覚えなくとも読める決算書⑩

第9回 覚えなくとも読める財務諸表 -純資産の読み方-

純資産とは、自己資本のことです。 家計で言えば、正味の自己財産です。

例えば、広い土地に立派な一戸建てに住み、自家用車も外車、生活も派手そうに見える家庭であっても、それらはすべて自己財産とは限りません。ひょっとして、そのほとんどが借入金で成り立っているのかもわかりません。

会社も同じです。立派な建物に、たとえ多くの車両や設備があっても、その会社の財源は火の車かもわかりません。それを示すのが『純資産』なのです。
純資産には資本金のほかに、資本準備金や利益準備金など、数多くの勘定科目がありますが、私たち中小企業においての純資産とは、ほとんどの場合、資本金と繰越利益剰余金だけです。建物や車両等の資金の出どころが純資産であれば自社のものですが、そうではなく借入金であれば、毎月相当額の金額を返済していかねばなりません。

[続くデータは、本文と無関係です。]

(* ===== verification/Policy.v ===== *)
(** Write policies (policy.rs): the glob matcher and the first-match rule
    evaluation behind [Policy::can_write]. *)

From S2P Require Import Prelude Op.

Inductive PolicyDefault := AllowAll | DenyAll.

Record PolicyRule := mkRule {
  path_glob : bytes;
  rule_can_write : list PublicKey;
  rule_can_read : list PublicKey;
  rule_can_derive : list PublicKey;
}.

Record Policy := mkPolicy {
  policy_rules : list PolicyRule;
  policy_fallback : PolicyDefault;
}.

(** [Policy::default]. *)
Definition policy_default : Policy := mkPolicy [] AllowAll.

#[global] Instance PolicyDefault_eq_dec : EqDecision PolicyDefault.
Proof. solve_decision. Defined.

(** ** The glob matcher *)

Definition ch_star : Z := 42.
Definition ch_slash : Z := 47.

(** The inner loop of the [**] arm: try every suffix of the text. *)
Fixpoint try_every_suffix (m : bytes → bool) (txt : bytes) : bool :=
  if m txt then true
  else match txt with [] => false | _ :: t => try_every_suffix m t end.

(** The inner loop of the [*] arm: stop at a separator. *)
Fixpoint try_segment_suffix (m : bytes → bool) (txt : bytes) : bool :=
  if m txt then true
  else match txt with
       | [] => false
       | c :: t => if c =? ch_slash then false else try_segment_suffix m t
       end.

(** [glob_matches_inner]; the recursion is on the pattern. *)
Fixpoint glob_matches_inner (pat : bytes) (txt : bytes) {struct pat} : bool :=
  match pat with
  | [] => match txt with [] => true | _ => false end
  | pc :: p1 =>
      if pc =? ch_star then
        match p1 with
        | pc2 :: p2 =>
            if pc2 =? ch_star then
              match p2 with
              | pc3 :: p3 =>
                  if pc3 =? ch_slash
                  then try_every_suffix (λ t, glob_matches_inner p3 t) txt
                  else try_every_suffix (λ t, glob_matches_inner p2 t) txt
              | [] => try_every_suffix (λ t, glob_matches_inner p2 t) txt
              end
            else try_segment_suffix (λ t, glob_matches_inner p1 t) txt
        | [] => try_segment_suffix (λ t, glob_matches_inner p1 t) txt
        end
      else
        match txt with
        | tc :: t => if tc =? pc then glob_matches_inner p1 t else false
        | [] => false
        end
  end.

Definition glob_matches (pattern text : bytes) : bool := glob_matches_inner pattern text.

(** [Policy::can_write]: the loop over the rules with its early return. *)
Fixpoint can_write_rules (rules : list PolicyRule) (d : PolicyDefault)
    (key : bytes) (author : PublicKey) : bool :=
  match rules with
  | [] => bool_decide (d = AllowAll)
  | r :: rs =>
      if glob_matches (path_glob r) key then bool_decide (author ∈ rule_can_write r)
      else can_write_rules rs d key author
  end.

Definition can_write (p : Policy) (key : bytes) (author : PublicKey) : bool :=
  can_write_rules (policy_rules p) (policy_fallback p) key author.

(** ** The language of a pattern *)

(** A separator right after [**] is dropped. *)
Definition strip_slash (p : bytes) : bytes :=
  match p with c :: p' => if c =? ch_slash then p' else p | [] => p end.

Inductive glob_lang : bytes → bytes → Prop :=
| glob_end : glob_lang [] []
| glob_any p t1 t2 :
    glob_lang (strip_slash p) t2 → glob_lang (ch_star :: ch_star :: p) (t1 ++ t2)
| glob_segment p t1 t2 :
    head p ≠ Some ch_star → (ch_slash ∉ t1) →
    glob_lang p t2 → glob_lang (ch_star :: p) (t1 ++ t2)
| glob_literal c p t :
    c ≠ ch_star → glob_lang p t → glob_lang (c :: p) (c :: t).

Lemma try_every_suffix_spec m txt :
  try_every_suffix m txt = true ↔ ∃ t1 t2, txt = t1 ++ t2 ∧ m t2 = true.
Proof.
  induction txt as [|c t IH]; simpl; destruct (m _) eqn:E.
  - split; [|done]. intros _. by exists [], [].
  - split; [done|]. intros ([|]&[|]&[=]&?); congruence.
  - split; [|done]. intros _. by exists [], (c :: t).
  - rewrite IH. split.
    + intros (t1&t2&->&?). by exists (c :: t1), t2.
    + intros ([|c' t1]&t2&Heq&Hm); simplify_eq/=; [congruence|eauto].
Qed.

Lemma try_segment_suffix_spec m txt :
  try_segment_suffix m txt = true ↔
  ∃ t1 t2, txt = t1 ++ t2 ∧ (ch_slash ∉ t1) ∧ m t2 = true.
Proof.
  induction txt as [|c t IH]; simpl; destruct (m _) eqn:E.
  - split; [|done]. intros _. exists [], []. set_solver.
  - split; [done|]. intros ([|]&[|]&[=]&?&?); congruence.
  - split; [|done]. intros _. exists [], (c :: t). set_solver.
  - destruct (Z.eqb_spec c ch_slash) as [->|Hc].
    + split; [done|]. intros ([|c' t1]&t2&Heq&Hn&Hm); simplify_eq/=; [congruence|set_solver].
    + rewrite IH. split.
      * intros (t1&t2&->&?&?). exists (c :: t1), t2. set_solver.
      * intros ([|c' t1]&t2&Heq&Hn&Hm); simplify_eq/=; [congruence|].
        exists t1, t2. set_solver.
Qed.

(** The two loops of the matcher, one equation per arm. *)
Lemma glob_inner_any p txt :
  glob_matches_inner (ch_star :: ch_star :: p) txt =
  try_every_suffix (λ t, glob_matches_inner (strip_slash p) t) txt.
Proof. destruct p as [|c p]; [done|]. simpl. by destruct (c =? ch_slash). Qed.

Lemma glob_inner_segment p txt :
  head p ≠ Some ch_star →
  glob_matches_inner (ch_star :: p) txt =
  try_segment_suffix (λ t, glob_matches_inner p t) txt.
Proof.
  intros Hp. destruct p as [|c p]; [done|]. simpl.
  destruct (Z.eqb_spec c ch_star); [simplify_eq/=; done|done].
Qed.

Lemma glob_inner_literal c p txt :
  c ≠ ch_star →
  glob_matches_inner (c :: p) txt =
  match txt with tc :: t => if tc =? c then glob_matches_inner p t else false | [] => false end.
Proof. intros Hc. simpl. by rewrite (proj2 (Z.eqb_neq c ch_star)). Qed.

Lemma length_strip_slash p : (length (strip_slash p) <= length p)%nat.
Proof. destruct p as [|c p]; simpl; [done|]. destruct (_ =? _); simpl; lia. Qed.

(** The matcher accepts exactly the language of the pattern. *)
Lemma glob_matches_lang pat txt : glob_matches pat txt = true ↔ glob_lang pat txt.
Proof.
  unfold glob_matches. remember (length pat) as n eqn:Hn.
  revert pat txt Hn. induction (lt_wf n) as [n _ IH]. intros pat txt ->.
  destruct pat as [|c p].
  - destruct txt; simpl; (split; [try constructor; try done|by inversion 1]).
  - destruct (decide (c = ch_star)) as [->|Hc];
      [destruct (decide (head p = Some ch_star)) as [Hh|Hh]|].
    + destruct p as [|c p]; [done|]. injection Hh as ->. rewrite glob_inner_any, try_every_suffix_spec.
      pose proof (length_strip_slash p). split.
      * intros (t1&t2&->&Hm). constructor. eapply IH; [|done|done]. simpl. lia.
      * inversion 1 as [|p' t1 t2 Hl|p' t1 t2 Hh|]; simplify_eq.
        exists t1, t2. split; [done|]. eapply IH; [|done|done]. simpl. lia.
    + rewrite glob_inner_segment, try_segment_suffix_spec by done. split.
      * intros (t1&t2&->&?&Hm). constructor; [done..|]. eapply IH; [|done|done]. simpl. lia.
      * inversion 1 as [|p' t1 t2 Hl|p' t1 t2 Hh'|]; simplify_eq/=.
        exists t1, t2. do 2 (split; [done|]). eapply IH; [|done|done]. simpl. lia.
    + rewrite glob_inner_literal by done. destruct txt as [|tc t].
      * split; [done|by inversion 1].
      * destruct (Z.eqb_spec tc c) as [->|Htc].
        -- rewrite (IH (length p)) by (simpl; lia || done). split; [by constructor|].
           by inversion 1; simplify_eq.
        -- split; [done|]. by inversion 1; simplify_eq.
Qed.

(** First match wins. *)
Definition first_match (rules : list PolicyRule) (key : bytes) (r : PolicyRule) : Prop :=
  ∃ pre post, rules = pre ++ r :: post ∧ glob_lang (path_glob r) key ∧
    ∀ r', r' ∈ pre → ¬ glob_lang (path_glob r') key.

Lemma can_write_rules_spec rules d key author :
  can_write_rules rules d key author = true ↔
  (∃ r, first_match rules key r ∧ author ∈ rule_can_write r) ∨
  ((∀ r, r ∈ rules → ¬ glob_lang (path_glob r) key) ∧ d = AllowAll).
Proof.
  induction rules as [|r rs IH]; simpl.
  - rewrite bool_decide_eq_true. split; [right; set_solver|].
    intros [(r&(pre&post&Heq&_)&_)|[_ ?]]; [by destruct pre|done].
  - destruct (glob_matches (path_glob r) key) eqn:E.
    + rewrite bool_decide_eq_true. apply glob_matches_lang in E. split.
      * intros ?. left. exists r. split; [|done]. exists [], rs. set_solver.
      * intros [(r'&(pre&post&Heq&Hr'&Hpre)&Ha)|[Hno _]]; [|by destruct (Hno r); [set_solver|]].
        destruct pre as [|r0 pre]; simplify_eq/=; [done|]. destruct (Hpre r0); set_solver.
    + rewrite IH. assert (¬ glob_lang (path_glob r) key) as Hr.
      { rewrite <-glob_matches_lang. congruence. }
      split; (intros [(r'&(pre&post&Heq&Hr'&Hpre)&Ha)|[Hno ?]]; [left|right]).
      * exists r'. split; [|done]. exists (r :: pre), post. rewrite Heq. set_solver.
      * set_solver.
      * destruct pre as [|r0 pre]; injection Heq as -> ->; [done|]. exists r'. split; [|done].
        exists pre, post. set_solver.
      * set_solver.
Qed.

(** A policy lets an author write a key iff the first rule whose pattern
    denotes the key lists the author or, when no rule's pattern denotes the key,
    the policy allows by default. *)
Theorem can_write_spec (p : Policy) (key : bytes) (author : PublicKey) :
  can_write p key author = true ↔
  (∃ r, first_match (policy_rules p) key r ∧ author ∈ rule_can_write r) ∨
  ((∀ r, r ∈ policy_rules p → ¬ glob_lang (path_glob r) key) ∧ policy_fallback p = AllowAll).
Proof. apply can_write_rules_spec. Qed.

では、そんな純資産をどのように見ればよいのでしょうか。

 

1.純資産と資本金を比べる

まず、もっとも基本的な見方は、純資産が資本金よりも大きくなっているか、ということです。つまり、繰越利益剰余金があるかどうか、ということです。この繰越利益剰余金いままでのあなたのビジネスの成果です
もしあなたが資本金300万円で始めて、純資産が500万円あるのであれば、ともかく事業は成功してきたといえます。それに対して純資産が100万円に減っているとか、あるいはマイナスであれば(このことを債務超過といいます)、これまでの事業は成功して来なかったということを示しています。
うちはそんなことはないとお思いかもわかりませんが、いま実に、7割を超す中小企業はそのような状況となっています。ですからまずは『純資産』をみてください。これがあなたのこれまでの事業の成績です
では、どの程度の純資産になっていれば成功といえるのでしょうか。
それは 資本金+(資本金×10%×n)という式で求められます。nとは事業年度を表します。たとえば、資本金300万円で仕事を始め、8年経っているのであれば、純資産は540万円程度にはしておきたいところです。

 

2.純資産と総資本を比べる
総資本とはもうお分かりだと思いますが、会社で運用している資金の総額です。負債と純資産を足して5,000万円あるならば、あなたは5,000万円を運用して事業をしているということです。
その総資本と純資産を比べることで、自己資本の割合が確認できます。せめて会社で運用している資金の半分くらいは自己資本で賄いたいものです。そのような会社は現実には少ないわけですが、だからこそ、目標として50%程度は持ちたいものです
しかし家計であったなら、半分じゃ少ないと思いませんか?もし、家計で運用しているお金の半分が借金であったなら、大変だ!と感じられるはずです。
何度も言うようですが、事業も家計も同じです。

経営分析ではこのことを『自己資本比率』と呼んだりしています。

 

3.純資産と固定資産を比べる
固定資産とは事業にとって基盤となるものです。従って長く使用します。できるならば、そんな固定資産はすべて純資産で賄いたいものです。
家計で言えば、一番の固定資産は住宅です。なかなか大変なことですが、もし住宅ローンがなければ生活にかなりのゆとりが生まれてきます。事業も同じです。固定資産がすべて純資産で取得できていれば、事業にゆとりが生じるようになります。
したがって、固定資産と純資産を比較し、状況を把握することは大切です。

経営分析ではこのことを『固定比率』と呼んだりしています。

 

純資産はこれまであまり顧みられるものではなかったかもしれませんが、実はこれを見れば、ひと目で、これまでの事業評価をすることができます。
あなたの事業はどうでしょうか?
もし、純資産が資本金よりもあまり増えていない場合は、会計という羅針盤で経営状況を改善していきましょう。